*** Block opens ***

(** Entries 0 to 3 of an owner, and a day at 10 ms ticks over four slots. *)
Definition four_entries : mem := list_to_map ((fun x => (x, MkEntry None None 0 0 0 0)) <$> seq 0 4).
Definition sample_run : list wop :=
  [WArm 0 1000000000 0; WArm 1 1010000000 20000000; WArm 2 90000000000 0; WArm 3 1035000000 0; WLen; WAdvance 1011000000;
   WCancel 3; WAdvance 1032000000; WAdvance 95000000000; WArm 1 zeroTime 0; WEmpty].

Example sample_run_results :
  (w ← New 10000000 4 1000000000 true; '(rs, _, _) ← wrun sample_run w four_entries; Ret rs) =
  Ret [RTold 1000000000; RTold 1000000000; RTold 1000000000; RTold 1000000000; RLen 4; RDue [1; 0]%nat 1030000000;
       RTold 1030000000; RDue [1]%nat 1050000000; RDue [1; 2]%nat 95020000000; RTold zeroTime; REmpty true].
Proof. vm_compute. reflexivity. Qed.

Lemma wheel_refines_deadline_map_witness :
  exists w rs w' m', New 10000000 4 1000000000 true = Ret w /\ wrun sample_run w four_entries = Ret (rs, w', m') /\ wspec_run sample_run ∅ rs (armed m').
Proof.
  apply (wheel_refines_deadline_map 10000000 4 1000000000 four_entries sample_run).
  - lia.
  - unfold maxBuckets. lia.
  - unfold zeroTime. lia.
  - intros x e H. apply (elem_of_list_to_map_2 _ x e), list_elem_of_fmap in H as (y & E & _). by injection E as -> ->.
  - vm_compute. reflexivity.
  - repeat (apply Forall_cons; split; [vm_compute; first [done | intros H; discriminate H | set_solver]|]); apply Forall_nil_2.
Defined.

*** Block closes ***

### What is expected
The data above, all of it, needs to be output exactly as written.

### Answer to this task
(** Entries 0 to 3 of an owner, and a day at 10 ms ticks over four slots. *)
Definition four_entries : mem := list_to_map ((fun x => (x, MkEntry None None 0 0 0 0)) <$> seq 0 4).
Definition sample_run : list wop :=
  [WArm 0 1000000000 0; WArm 1 1010000000 20000000; WArm 2 90000000000 0; WArm 3 1035000000 0; WLen; WAdvance 1011000000;
   WCancel 3; WAdvance 1032000000; WAdvance 95000000000; WArm 1 zeroTime 0; WEmpty].

Example sample_run_results :
  (w ← New 10000000 4 1000000000 true; '(rs, _, _) ← wrun sample_run w four_entries; Ret rs) =
  Ret [RTold 1000000000; RTold 1000000000; RTold 1000000000; RTold 1000000000; RLen 4; RDue [1; 0]%nat 1030000000;
       RTold 1030000000; RDue [1]%nat 1050000000; RDue [1; 2]%nat 95020000000; RTold zeroTime; REmpty true].
Proof. vm_compute. reflexivity. Qed.

Lemma wheel_refines_deadline_map_witness :
  exists w rs w' m', New 10000000 4 1000000000 true = Ret w /\ wrun sample_run w four_entries = Ret (rs, w', m') /\ wspec_run sample_run ∅ rs (armed m').
Proof.
  apply (wheel_refines_deadline_map 10000000 4 1000000000 four_entries sample_run).
  - lia.
  - unfold maxBuckets. lia.
  - unfold zeroTime. lia.
  - intros x e H. apply (elem_of_list_to_map_2 _ x e), list_elem_of_fmap in H as (y & E & _). by injection E as -> ->.
  - vm_compute. reflexivity.
  - repeat (apply Forall_cons; split; [vm_compute; first [done | intros H; discriminate H | set_solver]|]); apply Forall_nil_2.
Defined.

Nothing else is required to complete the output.